As a simple example, let's return to the second dataset in the tutorial module, and select a single timestep:

.. ipython::

  In [0]: import pygeode as pyg, numpy as np

  In [0]: from pygeode.tutorial import t2

  In [2]: print(t2(time='1 Sep 2010'))

As you can see this returns a new dataset with the appropriate selection from each variable contained in the dataset. Many operations defined for single variables have equivalent versions that act on whole datasets:

.. ipython::

  In [0]: import pygeode as pyg

  In [0]: from pygeode.tutorial import t2

  In [2]: print(t2.mean('time'))

  In [2]: print(t2.transpose('time', 'lon', 'lat', 'pres'))

  In [2]: print(t2.extend(0, pyg.NamedAxis(name = 'member', values=np.arange(5))))

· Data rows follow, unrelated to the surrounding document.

Section add_arena.
Context (free_list dst : Z).

(** The free pages of a new arena: those outside its page array. *)
Definition new_free (i : ArenaInfo) (pa : Z) : list Z :=
  let first := (pa - base i) / PAGE_SIZE in
  arena_slot (arena_at i pa) <$>
    filter (λ j, ¬ in_array first (first + array_size i / PAGE_SIZE) j) (seqZ 0 (size i / PAGE_SIZE)).

(** The memory a new page array is built in: none of its slots is in use. *)
Definition array_ready (s : PmmNode) (fl : list Z) (i : ArenaInfo) (pa : Z) : Prop :=
  ∀ j, 0 ≤ j < size i / PAGE_SIZE →
    let p := arena_slot (arena_at i pa) j in
    is_Some (vpages (mem s) !! p) ∧ is_Some (nodes (lists (mem s)) !! p) ∧
    p ∉ dst :: free_list :: fl ∧
    (∀ a k, a ∈ arenas s → 0 ≤ k < arena_pages a → p ≠ arena_slot a k).

Lemma local_list_spec s fl :
  pages_inv free_list s fl → dst ≠ null → dst ∉ free_list :: fl →
  ∃ m, let s1 := with_mem (mkPmem m (vpages (mem s))) s in
    (on_plist (List_new dst);; on_plist (List_init dst)) s = Ret ((), s1) ∧
    pages_inv free_list s1 fl ∧ dll m dst [] ∧
    (∀ q, is_Some (nodes (lists (mem s)) !! q) → is_Some (nodes m !! q)) ∧ frame (lists (mem s)) m [dst].
Proof.
  intros Hinv H0 Hnin.
  set (m0 := mkMem (<[dst := ListNode_new]> (nodes (lists (mem s)))) (<[dst := null]> (refs (lists (mem s))))).
  assert (is_Some (nodes m0 !! dst)) as Hn0 by (simpl; rewrite lookup_insert_eq; by eexists).
  assert (is_Some (refs m0 !! dst)) as Hr0 by (simpl; rewrite lookup_insert_eq; by eexists).
  destruct (List_init_spec m0 dst H0 Hn0 Hr0) as (m & Hrun & Hd & Hf).
  assert (frame (lists (mem s)) m0 [dst]) as Hf0.
  { intros q Hq. simpl. rewrite !lookup_insert_ne by set_solver. done. }
  assert (∀ q, is_Some (nodes (lists (mem s)) !! q) → is_Some (nodes m !! q)) as Hk.
  { intros q Hq. apply (frame_is_some _ _ _ _ _ _ (frame_trans _ _ _ _ _ Hf0 Hf) Hd); [set_solver|done]. }
  exists m. split_and!; [|apply (pages_inv_lists _ s fl m _ Hinv (frame_trans _ _ _ _ _ Hf0 Hf)); [set_solver|done]|done|done|].
  2:{ apply (frame_weaken _ _ _ _ (frame_trans _ _ _ _ _ Hf0 Hf)). set_solver. }
  erewrite (M_bind_run _ _ s) by (by apply (on_plist_run (List_new dst) s () m0)).
  by rewrite (on_plist_run _ (with_mem (mkPmem m0 (vpages (mem s))) s) _ _ Hrun).
Qed.

(** The pages and lists after [init] and the insertion of the arena. *)
Lemma new_arena_inv s fl i pa s1 m2 s3 :
  pages_inv free_list s fl → info_ok i → base i ≤ pa → pa + array_size i ≤ base i + size i →
  array_ready s fl i pa → arenas s1 = arenas s →
  (∀ a, a ∈ arenas s → arena_below a (arena_at i pa) ∨ arena_below (arena_at i pa) a) →
  (∀ q, is_Some (nodes (lists (mem s)) !! q) → is_Some (nodes m2 !! q)) →
  (∀ q, q ∉ arena_slot (arena_at i pa) <$> seqZ 0 (size i / PAGE_SIZE) →
     vpages (mem s1) !! q = vpages (mem s) !! q) →
  (∀ j, j ∈ seqZ 0 (size i / PAGE_SIZE) → ∃ pg, vpages (mem s1) !! arena_slot (arena_at i pa) j = Some pg ∧
     init_pg (base i) ((pa - base i) / PAGE_SIZE)
       ((pa - base i) / PAGE_SIZE + array_size i / PAGE_SIZE) j pg) →
  dll m2 free_list (fl ++ new_free i pa) →
  mem s3 = mkPmem m2 (vpages (mem s1)) → arenas s3 = arena_insert (arena_at i pa) (arenas s1) →
  pages_inv free_list s3 (fl ++ new_free i pa).
Proof.
  intros Hinv Hi Hlo Hhi Hready Ha1 Hdis Hk Hv Hp Hd Hm3 Ha3.
  pose proof Hinv as (_ & Hfl & Hwf & Hs & Har). unfold pages_inv. rewrite Hm3, Ha3, Ha1. simpl.
  destruct (arena_insert_wf (arena_at i pa) (arenas s)) as [Hwf' Hs']; [done|done|by apply arena_at_wf|done|].
  assert (∀ q, (∀ j, 0 ≤ j < size i / PAGE_SIZE → q ≠ arena_slot (arena_at i pa) j) →
    vpages (mem s1) !! q = vpages (mem s) !! q) as Hv'.
  { intros q Hq. apply Hv. intros (j & -> & Hj)%list_elem_of_fmap. apply elem_of_seqZ in Hj. by apply (Hq j); [lia|]. }
  split_and!; [done| |done|done|].
  - intros q [Hq|Hq]%elem_of_app.
    + rewrite Hv'; [by apply Hfl|]. intros j Hj ->. destruct (Hready j Hj) as (_ & _ & Hn & _). set_solver.
    + apply list_elem_of_fmap in Hq as (j & -> & Hj). apply list_elem_of_filter in Hj as [Hna Hj].
      destruct (Hp j Hj) as (pg & Hpg & _ & Hln & Hst). exists pg. rewrite decide_False in Hst by done.
      unfold is_free, is_loaned. rewrite Hst, Hln. done.
  - intros a j [->|Ha]%arena_insert_elem Hj.
    + destruct (Hp j) as (pg & Hpg & Hpa & Hln & Hst); [apply elem_of_seqZ; unfold arena_pages, arena_size in Hj; simpl in Hj; lia|].
      destruct (Hready j Hj) as (_ & Hn & _). exists pg. split_and!; auto.
      unfold is_free. rewrite Hst. intros Hf. apply elem_of_app. right.
      apply list_elem_of_fmap. exists j. split; [done|]. apply list_elem_of_filter.
      split; [|apply elem_of_seqZ; unfold arena_pages, arena_size in Hj; simpl in Hj; lia].
      intros Hin. rewrite decide_True in Hf by done. done.
    + destruct (Har a j Ha Hj) as (pg & Hpg & Hpa & Hn & Hin). exists pg.
      rewrite Hv'; [split_and!; auto; set_solver|].
      intros k Hk' E. destruct (Hready k Hk') as (_ & _ & _ & Hne). by apply (Hne a j).
Qed.
Lemma find_nonempty_bucket_spec (s : HeapState S) i :
  bits_wf (free_list_bits (heap s)) → is_bucket i →
  ∃ r, find_nonempty_bucket i s = Ret (r, s) ∧ first_set (free_list_bits (heap s)) i r.
Proof.
  intros Hwf Hi. destruct (is_bucket_word i Hi) as (Hw & Hr & Hd), (index_word i Hi) as [Ew Er].
  destruct (bits_lookup _ _ Hwf Hw) as (x & Hx & Hu). unfold find_nonempty_bucket. rewrite Ew, Er.
  rewrite u32_bit_pow by lia. set (lo := i mod 32) in *. set (w := i / 32) in *.
  rewrite (M_bind_run _ _ _ _ _ (bits_word_run _ _ _ Hx)).
  assert (u32_wrap (u32_wrap (u32_wrap (2 ^ (31 - lo) - 1) * 2) + 1) = Z.ones (32 - lo)) as ->.
  { assert (0 < 2 ^ (31 - lo) ≤ 2 ^ 31) by (split; [lia|apply Z.pow_le_mono_r; lia]).
    unfold u32_wrap. rewrite (Z.mod_small (2 ^ (31 - lo) - 1)) by lia.
    rewrite (Z.mod_small ((2 ^ (31 - lo) - 1) * 2)), Z.mod_small by lia. rewrite Z.ones_equiv.
    replace (32 - lo) with (Z.succ (31 - lo)) by lia. rewrite Z.pow_succ_r by lia. lia. }
  set (y := Z.land (Z.ones (32 - lo)) x).
  assert (∀ n, 0 ≤ n → Z.testbit y n = Z.testbit x n && bool_decide (n ≤ 31 - lo)) as Hy.
  { intros n Hn. unfold y. rewrite Z.land_spec, andb_comm. f_equal. case_bool_decide.
    - apply Z.ones_spec_low. lia.
    - apply Z.ones_spec_high. lia. }
  assert (is_u32 y) as Huy.
  { apply is_u32_bits; [apply Z.land_nonneg; right; apply Hu|]. intros n Hn. rewrite Hy by lia.
    by rewrite (u32_testbit_high x n). }
  destruct (Z.eqb_spec y 0) as [E0|Hne]; cbn [negb].
  - assert (ushr (ROUNDUP (uadd i 1) 32) 5 = w + 1) as ->.
    { rewrite uadd_small by (unfold is_usize; lia).
      destruct (ROUNDUP_bounds (i + 1) 5) as [[q Hq] Hb]; [lia|lia|lia|]. change (2 ^ 5) with 32 in *.
      rewrite Hq. unfold ushr. change (5 mod 64) with 5. rewrite Z.shiftr_div_pow2 by lia. change (2 ^ 5) with 32.
      rewrite Z.div_mul by lia. lia. }
    change (ushr NUMBER_OF_BUCKETS 5) with 4.
    destruct (find_word_spec s (Z.to_nat (4 - (w + 1))) (w + 1) Hwf) as (r & Hrun & Hf); [lia|lia|].
    exists r. split; [done|].
    assert (∀ j, i ≤ j < (w + 1) * 32 → bucket_bit (free_list_bits (heap s)) j = false) as H0.
    { intros j Hj. unfold bucket_bit.
      replace (j / 32) with w by (apply (Z.div_unique _ _ _ (j - w * 32)); lia). rewrite Hx. simpl.
      replace (j mod 32) with (j - w * 32) by (apply (Z.mod_unique _ _ w); lia).
      assert (Z.testbit y (31 - (j - w * 32)) = false) as Hb by (by rewrite E0, Z.testbit_0_l).
      rewrite Hy, bool_decide_true, andb_true_r in Hb by lia. done. }
    unfold first_set in *. destruct r as [b|e].
    + destruct Hf as (? & ? & ? & Hf). split_and!; [lia|done|done|]. intros j Hj.
      destruct (decide (j < (w + 1) * 32)); [apply H0; lia|apply Hf; lia].
    + destruct Hf as [-> Hf]. split; [done|]. intros j Hj Hb.
      destruct (decide (j < (w + 1) * 32)); [apply H0; lia|apply Hf; [lia|done]].
  - destruct (word_first x w lo y Huy Hne Hr Hw Hy _ Hx) as (Hrng & Hb & Hall).
    assert (uadd (Z.land i (unot 0x1f)) (u32_leading_zeros y) = w * 32 + u32_leading_zeros y) as ->.
    { change 0x1f with (2 ^ 5 - 1). rewrite land_unot_pow2 by (unfold is_usize; lia). change (2 ^ 5) with 32. fold lo.
      rewrite uadd_small by (unfold is_usize; lia). lia. }
    eexists. split; [reflexivity|]. split_and!; [lia| |done|intros j Hj; apply Hall; lia].
    unfold is_bucket. change NUMBER_OF_BUCKETS with 128. lia.
Qed.
End bitmap.

(** The two size-class functions agree.  A request of [sz] bytes is
    rounded up to [r], a multiple of 8 at least [sz] and at most an eighth
    (and 9 bytes) above it; it starts at a bucket from which on exactly the
    free blocks with [r] usable bytes or more are found, whatever bucket a
    block of [u] usable bytes was put in. *)
Theorem size_class_correct sz u :
  1 ≤ sz ≤ HEAP_MAX_ALLOC_SIZE → 8 ≤ u < 2 ^ 21 →
  ∃ b r c, size_to_index_allocating sz = Ret (b, r) ∧ size_to_index_freeing u = Ret c ∧
    0 ≤ b < NUMBER_OF_BUCKETS ∧ 0 ≤ c < NUMBER_OF_BUCKETS ∧
    sz ≤ r ∧ (8 | r) ∧ 8 * r ≤ 9 * sz + 72 ∧ (b ≤ c ↔ r ≤ u).
Proof.
  intros Hsz Hu. destruct (size_to_index_allocating_spec sz Hsz) as (b & r & Ha & Hb & -> & Hd & Hle & Hw & _).
  destruct (size_to_index_freeing_spec u Hu) as (c & Hf & Hc & Hlo & Hhi).
  exists b, (class_size b), c. split_and!; try done; try lia. split; intros Hbc.
  - pose proof (class_size_mono b c ltac:(lia)). lia.
  - destruct (decide (b ≤ c)); [done|]. pose proof (class_size_mono (c + 1) b ltac:(lia)). lia.
Qed.

Lemma size_class_correct_witness :
  ∃ b r c, size_to_index_allocating 1000 = Ret (b, r) ∧ size_to_index_freeing 5000 = Ret c ∧ (b ≤ c ↔ r ≤ 5000).
Proof.
  destruct (size_class_correct 1000 5000 ltac:(vm_compute; split; discriminate) ltac:(lia))
    as (b & r & c & ? & ? & _ & _ & _ & _ & _ & ?). by exists b, r, c.
Defined.

(** [find_nonempty_bucket] returns the first bucket at or after [i] whose
    bit is set, and NotFound when there is none. *)
Theorem find_nonempty_bucket_first {S} (s : HeapState S) i :
  bits_wf (free_list_bits (heap s)) → is_bucket i →
  ∃ r, find_nonempty_bucket i s = Ret (r, s) ∧
    match r with
    | Ok b => i ≤ b ∧ is_bucket b ∧ bucket_bit (free_list_bits (heap s)) b = true ∧
        ∀ j, i ≤ j < b → bucket_bit (free_list_bits (heap s)) j = false
    | Err e => e = NotFound ∧ ∀ j, i ≤ j → is_bucket j → bucket_bit (free_list_bits (heap s)) j = false
    end.
Proof. apply find_nonempty_bucket_spec. Qed.

Lemma find_nonempty_bucket_first_witness :
  let s := mkHS (mkHeap 0 0 null [1; 0; 2 ^ 31; 0]) ∅ (mkMem ∅ ∅) ∅ () in
  ∃ r, find_nonempty_bucket 32 s = Ret (r, s) ∧ r = Ok 64.
Proof.
  intros s. destruct (find_nonempty_bucket_first s 32) as (r & Hr & _); [|done|].
  - split; [done|]. repeat constructor; vm_compute; discriminate.
  - exists r. split; [done|]. vm_compute in Hr. congruence.
Defined.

If you have a custom operation you need to perform, or perhaps a more complicated set of operations, this can also be done. Write a function that takes as its first argument a variable from the dataset, and returns a new, modified variable, then carry out this operation using :meth:`Dataset.map`. As a simple example, consider the following

.. ipython::

  In [2]: def sel(v, lat=0):
     ...:   return v(s_lat=lat).rename(v.name + '_' + v.lat.formatvalue(lat, '%dN'))

  In [5]: t_eq = t2.map(sel); print(t_eq)

  # You can also pass additional arguments, either by keyword
  In [5]: t_5s = t2.map(sel, lat=-5); print(t_5s)

  # or as a positional argument
  In [5]: t_5n = t2.map(sel, 5); print(t_5n)

In more complicated datasets, this can be very useful for operating only on a subset of the variables (for instance, only those)

One can then combine these datasets

.. ipython::

  In [6]: print(t_5s + t_5n)

  In [7]: print(t_5n.rename_vars(Temp_5N = 'T_5n'))